▶ _WORK TASK_:
Beginning with the first line of the data below, reproduce every line unchanged, ending with the line that holds "(** ** The log of a thread *)".

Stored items
(* ===== verification/ThreadEvents.v ===== *)
(** A thread's event stream: the subscription of apps/api/src/services/thread-events.ts
    as a machine between its awaits, over the event log and the cursor codec, and the
    reconnecting client of packages/contracts/src/stream.ts on the other end. *)

From stdpp Require Import pretty sorting.
From S2P Require Import Prelude JsText JsValue Json RunState RunEvents Messaging Transactions RunTables.
From S2P Require Import Conversations MessageStore RunCreation ConversationSteps ConversationCommands.
From S2P Require Import ConversationInvariants ConversationAnswers ConversationExamples EventSink.
From S2P Require Import Bytes JsonText SignedTokens Cursors.

(** ** The log of a thread *)

(** The rows of a thread in a space after a position, [readEvents.listAfter] before its
    order and limit. *)
Definition rowsAfter (spaceId threadId : jstr) (afterSeq : Z) (db : Conversations) : list (Z * EventRow) :=
  omap (λ kv : (jstr * Z) * EventRow,
    if bool_decide (kv.1.1 = threadId) && bool_decide (evSpace kv.2 = spaceId) && (afterSeq <? kv.1.2)%Z
    then Some (kv.1.2, kv.2) else None) (map_to_list (events db)).

Definition bySeq (e f : Z * EventRow) : bool := (e.1 <=? f.1)%Z.

(** [EventReader.listAfter]. *)
Definition listAfter (spaceId threadId : jstr) (afterSeq : Z) (limit : nat) (db : Conversations) : list (Z * EventRow) :=
  take limit (orderBy bySeq (rowsAfter spaceId threadId afterSeq db)).

(** ** The subscription *)

Definition defaultEventPageSize : nat := 100.

(** What the rest of the world is at one step of the stream: the database, whether the
    actor's membership is there and can be read, whether the event rows can, and whether
    the request was aborted. *)
Inductive Membership := membership_active | membership_revoked | membership_unreadable.

Record World := { wDb : Conversations; wMembership : Membership; wRowsReadable : bool; wAborted : bool }.

(** How a wait ended: [SignalWake]. *)
Inductive SignalWake := wake_signal (finished : bool) | wake_poll | wake_aborted.

Record ThreadEventFrame := { frEvent : RunEvent; frCursor : jstr }.

(** Where the generator stands.  A batch is left with the rows not framed yet and
    whether it was a full page. *)
Inductive Stream :=
| Polling (lastSeq : Z)
| Querying (lastSeq : Z)
| Framing (lastSeq : Z) (batch : list (Z * EventRow)) (full : bool)
| Waiting (lastSeq : Z)
| StreamEnded
| StreamFailed.

Inductive SubscribeError := subscribe_not_found | subscribe_bad_cursor (reason : CursorRejection) | subscribe_outage.

Section subscription.
Context `{HmacPlatform} `{Base64Platform} (key : bytes) (pageSize : nat) (b : CursorBinding).

(** [subscribe]: membership, then the thread, then the cursor. *)
Definition subscribe (w w' : World) (lastEventId : option jstr) : result SubscribeError Stream :=
  match wMembership w with
  | membership_revoked => Err subscribe_not_found
  | membership_unreadable => Err subscribe_outage
  | membership_active =>
      if negb (wRowsReadable w') then Err subscribe_outage
      else match threadIn (cbSpace b) (cbThread b) (wDb w') with
      | None => Err subscribe_not_found
      | Some _ =>
          match lastEventId with
          | None => Ok (Polling 0)
          | Some cursor =>
              match verify key cursor b with
              | Ok fromSeq => Ok (Polling fromSeq)
              | Err reason => Err (subscribe_bad_cursor reason)
              end
          end
      end
  end.

Definition frameOf (seq : Z) (event : RunEvent) : ThreadEventFrame :=
  {| frEvent := event; frCursor := sign key {| cpBinding := b; cpSeq := seq |} |}.

(** From one await of [replay] to the next, and the frame yielded on the way. *)
Definition replay (w : World) (wake : SignalWake) (st : Stream) : Stream * option ThreadEventFrame :=
  match st with
  | Polling lastSeq =>
      if wAborted w then (StreamEnded, None)
      else match wMembership w with
           | membership_active => (Querying lastSeq, None)
           | membership_revoked => (StreamEnded, None)
           | membership_unreadable => (StreamFailed, None)
           end
  | Querying lastSeq =>
      if wRowsReadable w then
        let batch := listAfter (cbSpace b) (cbThread b) lastSeq pageSize (wDb w) in
        (Framing lastSeq batch (bool_decide (length batch = pageSize)), None)
      else (StreamFailed, None)
  | Framing lastSeq [] full => (if full then Polling lastSeq else Waiting lastSeq, None)
  | Framing lastSeq ((seq, row) :: batch) full =>
      match wMembership w with
      | membership_active =>
          match storedRunEvent (eventRow (cbThread b) seq row) with
          | Ok event => (Framing seq batch full, Some (frameOf seq event))
          | Err _ => (StreamFailed, None)
          end
      | membership_revoked => (StreamEnded, None)
      | membership_unreadable => (StreamFailed, None)
      end
  | Waiting lastSeq =>
      match wake with
      | wake_aborted | wake_signal true => (StreamEnded, None)
      | wake_signal false | wake_poll => (Polling lastSeq, None)
      end
  | StreamEnded | StreamFailed => (st, None)
  end.

(** The frames of a stream through a course of worlds. *)
Fixpoint drive (course : list (World * SignalWake)) (st : Stream) : list ThreadEventFrame * Stream :=
  match course with
  | [] => ([], st)
  | (w, wake) :: course =>
      let '(st, frame) := replay w wake st in
      let '(frames, st) := drive course st in (option_list frame ++ frames, st)
  end.

(** ** The client *)

(** One connection: the worlds its subscribe and its stream meet, how many of its frames
    arrive before it ends, and whether it ends in a way the client retries. *)
Record Connection := {
  cnWorld : World;
  cnThread : World;
  cnCourse : list (World * SignalWake);
  cnArrived : nat;
  cnRetryable : bool;
}.

Inductive SubscriptionState := st_connecting | st_live | st_reconnecting | st_resumed.

Inductive ClientStep := ShowState (s : SubscriptionState) | Yielded (event : RunEvent) | Slept (attempt : nat).

Record Client := { clLastEventId : option jstr; clAttempt : nat; clDropped : bool }.

Definition newClient : Client := {| clLastEventId := None; clAttempt := 0; clDropped := false |}.

(** The frames of a connection that arrive, or the refusal of its subscribe. *)
Definition arrived (lastEventId : option jstr) (c : Connection) : result SubscribeError (list ThreadEventFrame) :=
  st ← subscribe (cnWorld c) (cnThread c) lastEventId; Ok (take (cnArrived c) (drive (cnCourse c) st).1).

(** A refusal the client does not retry: the typed 4xx answers. *)
Definition refusedForGood (e : SubscribeError) : bool :=
  match e with subscribe_not_found | subscribe_bad_cursor _ => true | subscribe_outage => false end.

(** One turn of the loop of [subscribeThreadEvents]; [false] where it throws. *)
Definition connect (cl : Client) (c : Connection) : list ClientStep * Client * bool :=
  let retry (cl : Client) :=
    ([ShowState st_reconnecting; Slept (S (clAttempt cl))],
     {| clLastEventId := clLastEventId cl; clAttempt := S (clAttempt cl); clDropped := true |}) in
  match arrived (clLastEventId cl) c with
  | Err e =>
      if refusedForGood e then ([ShowState st_connecting], cl, false)
      else let '(steps, cl) := retry cl in (ShowState st_connecting :: steps, cl, true)
  | Ok frames =>
      let shown := [ShowState st_connecting; ShowState (if clDropped cl then st_resumed else st_live)] ++
                   ((λ f, Yielded (frEvent f)) <$> frames) in
      let cl := match last frames with
                | Some f => {| clLastEventId := Some (frCursor f); clAttempt := 0; clDropped := clDropped cl |}
                | None => cl
                end in
      if cnRetryable c then let '(steps, cl) := retry cl in (shown ++ steps, cl, true) else (shown, cl, false)
  end.

(** The loop over the connections it makes. *)
Fixpoint subscribeThreadEvents (cs : list Connection) (cl : Client) : list ClientStep * Client :=
  match cs with
  | [] => ([], cl)
  | c :: cs =>
      let '(steps, cl, again) := connect cl c in
      if again then let '(steps', cl) := subscribeThreadEvents cs cl in (steps ++ steps', cl) else (steps, cl)
  end.
End subscription.

Definition yields (steps : list ClientStep) : list RunEvent :=
  omap (λ s, match s with Yielded e => Some e | _ => None end) steps.

(** ** Lists in the order of their positions *)

Definition before (e f : Z * EventRow) : Prop := (e.1 < f.1)%Z.

#[export] Instance before_trans : Transitive before.
Proof. unfold before. intros e f g. lia. Qed.

#[export] Instance before_antisymm : AntiSymm (=) before.
Proof. unfold before. intros e f ??. lia. Qed.

Definition ordered (l : list (Z * EventRow)) : Prop := StronglySorted before l.

Lemma ordered_of_keys l : StronglySorted Z.le l.*1 → NoDup l.*1 → ordered l.
Proof.
  induction l as [|e l IH]; intros Hs Hn; [constructor|]. rewrite fmap_cons in Hs, Hn.
  apply StronglySorted_inv in Hs as [Hs Hle]. apply NoDup_cons in Hn as [Hn Hnd]. constructor; [by apply IH|].
  apply Forall_forall. intros f Hf. rewrite Forall_forall in Hle. assert (f.1 ∈ l.*1) as Hin by by apply list_elem_of_fmap_2.
  specialize (Hle _ Hin). unfold before. assert (f.1 ≠ e.1) by (intros E; rewrite E in Hin; done). lia.
Qed.

Lemma ordered_perm l l' : ordered l → ordered l' → l ≡ₚ l' → l = l'.
Proof. apply StronglySorted_unique. apply _. Qed.

Lemma ordered_app l l' : ordered (l ++ l') → ordered l ∧ ordered l' ∧ ∀ e f, e ∈ l → f ∈ l' → before e f.
Proof.
  induction l as [|e l IH]; cbn [app]; intros Hs; [split_and!; [constructor|done|by intros e f ?%elem_of_nil]|].
  apply StronglySorted_inv in Hs as [Hs Hall]. destruct (IH Hs) as (Hl & Hl' & Hb). apply Forall_app in Hall as [Ha Ha'].
  split_and!; [by constructor|done|]. intros x f [->|Hx]%elem_of_cons Hf; [|by apply Hb].
  rewrite Forall_forall in Ha'. by apply Ha'.
Qed.

Lemma ordered_filter (p : Z * EventRow → bool) l : ordered l → ordered (List.filter p l).
Proof.
  induction 1 as [|e l Hs IH Hall]; cbn; [constructor|]. destruct (p e); [|done]. constructor; [done|].
  apply Forall_forall. intros f Hf%list_elem_of_In%filter_In. rewrite Forall_forall in Hall. apply Hall. apply list_elem_of_In. tauto.
Qed.

Lemma elem_of_kept {A} (p : A → bool) (l : list A) x : x ∈ List.filter p l ↔ x ∈ l ∧ p x = true.
Proof. by rewrite !list_elem_of_In, filter_In. Qed.

(** ** What the log holds *)

Section log.
Context (s t : jstr).

Lemma elem_of_rowsAfter after db q row :
  (q, row) ∈ rowsAfter s t after db ↔ events db !! (t, q) = Some row ∧ evSpace row = s ∧ (after < q)%Z.
Proof.
  unfold rowsAfter. rewrite list_elem_of_omap. split.
  - intros ([[t' q'] row'] & Hin & Hm). cbn in Hm.
    destruct (bool_decide_reflect (t' = t)) as [->|]; [|done]. destruct (bool_decide_reflect (evSpace row' = s)); [|done].
    destruct (Z.ltb_spec after q'); [|done]. injection Hm as -> ->. split_and!; [by apply elem_of_map_to_list|done|done].
  - intros (Hq & Hsp & Ha). exists ((t, q), row). split; [by apply elem_of_map_to_list|]. cbn.
    rewrite !bool_decide_true by done. cbn. by destruct (Z.ltb_spec after q); [|lia].
Qed.

Lemma NoDup_keys_omap (g : (jstr * Z) * EventRow → option (Z * EventRow)) l :
  (∀ kv e, g kv = Some e → kv.1 = (t, e.1)) → NoDup l.*1 → NoDup (omap g l).*1.
Proof.
  intros Hg. induction l as [|kv l IH]; cbn [fmap list_fmap]; intros Hn; [constructor|].
  apply NoDup_cons in Hn as [Hn Hnd]. cbn [omap list_omap]. destruct (g kv) as [e|] eqn:E; [|by apply IH].
  cbn [fmap list_fmap]. apply NoDup_cons. split; [|by apply IH]. intros (f & Ef & Hf)%list_elem_of_fmap.
  apply list_elem_of_omap in Hf as (kv' & Hin & Hf). apply Hn. rewrite (Hg kv e E), Ef, <- (Hg kv' f Hf).
  by apply list_elem_of_fmap_2.
Qed.

Lemma rowsAfter_keys after db : NoDup (rowsAfter s t after db).*1.
Proof.
  apply NoDup_keys_omap; [|apply NoDup_fst_map_to_list]. intros [[t' q] row] e. cbn.
  destruct (bool_decide_reflect (t' = t)) as [->|]; [|done]. destruct (_ && _); [by intros [= <-]|done].
Qed.

(** The log of a thread from its first position. *)
Definition threadLog (db : Conversations) : list (Z * EventRow) := orderBy bySeq (rowsAfter s t 0 db).

Lemma orderBy_ordered after db : ordered (orderBy bySeq (rowsAfter s t after db)).
Proof.
  apply ordered_of_keys; [apply (orderBy_sorted fst)|]. rewrite orderBy_perm. apply rowsAfter_keys.
Qed.

Lemma rowsAfter_NoDup after db : NoDup (rowsAfter s t after db).
Proof. eapply NoDup_fmap_1, rowsAfter_keys. Qed.

(** A page is a page of the log. *)
Lemma listAfter_log after limit db :
  (0 ≤ after)%Z → listAfter s t after limit db = take limit (List.filter (λ e, after <? e.1)%Z (threadLog db)).
Proof.
  intros Ha. unfold listAfter. f_equal. apply ordered_perm; [apply orderBy_ordered|apply ordered_filter, orderBy_ordered|].
  rewrite orderBy_perm. unfold threadLog. apply NoDup_Permutation; [apply rowsAfter_NoDup| |].
  - apply NoDup_filter_list. rewrite orderBy_perm. apply rowsAfter_NoDup.
  - intros [q row]. rewrite elem_of_kept, orderBy_perm, !elem_of_rowsAfter. cbn.
    rewrite Z.ltb_lt. intuition lia.
Qed.

Lemma threadLog_positive db : Forall (λ e, 0 < e.1)%Z (threadLog db).
Proof.
  apply Forall_forall. intros [q row]. unfold threadLog. rewrite orderBy_perm, elem_of_rowsAfter. cbn. tauto.
Qed.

▶ _SOLVED PROBLEM_:
(* ===== verification/ThreadEvents.v ===== *)
(** A thread's event stream: the subscription of apps/api/src/services/thread-events.ts
    as a machine between its awaits, over the event log and the cursor codec, and the
    reconnecting client of packages/contracts/src/stream.ts on the other end. *)

From stdpp Require Import pretty sorting.
From S2P Require Import Prelude JsText JsValue Json RunState RunEvents Messaging Transactions RunTables.
From S2P Require Import Conversations MessageStore RunCreation ConversationSteps ConversationCommands.
From S2P Require Import ConversationInvariants ConversationAnswers ConversationExamples EventSink.
From S2P Require Import Bytes JsonText SignedTokens Cursors.

(** ** The log of a thread *)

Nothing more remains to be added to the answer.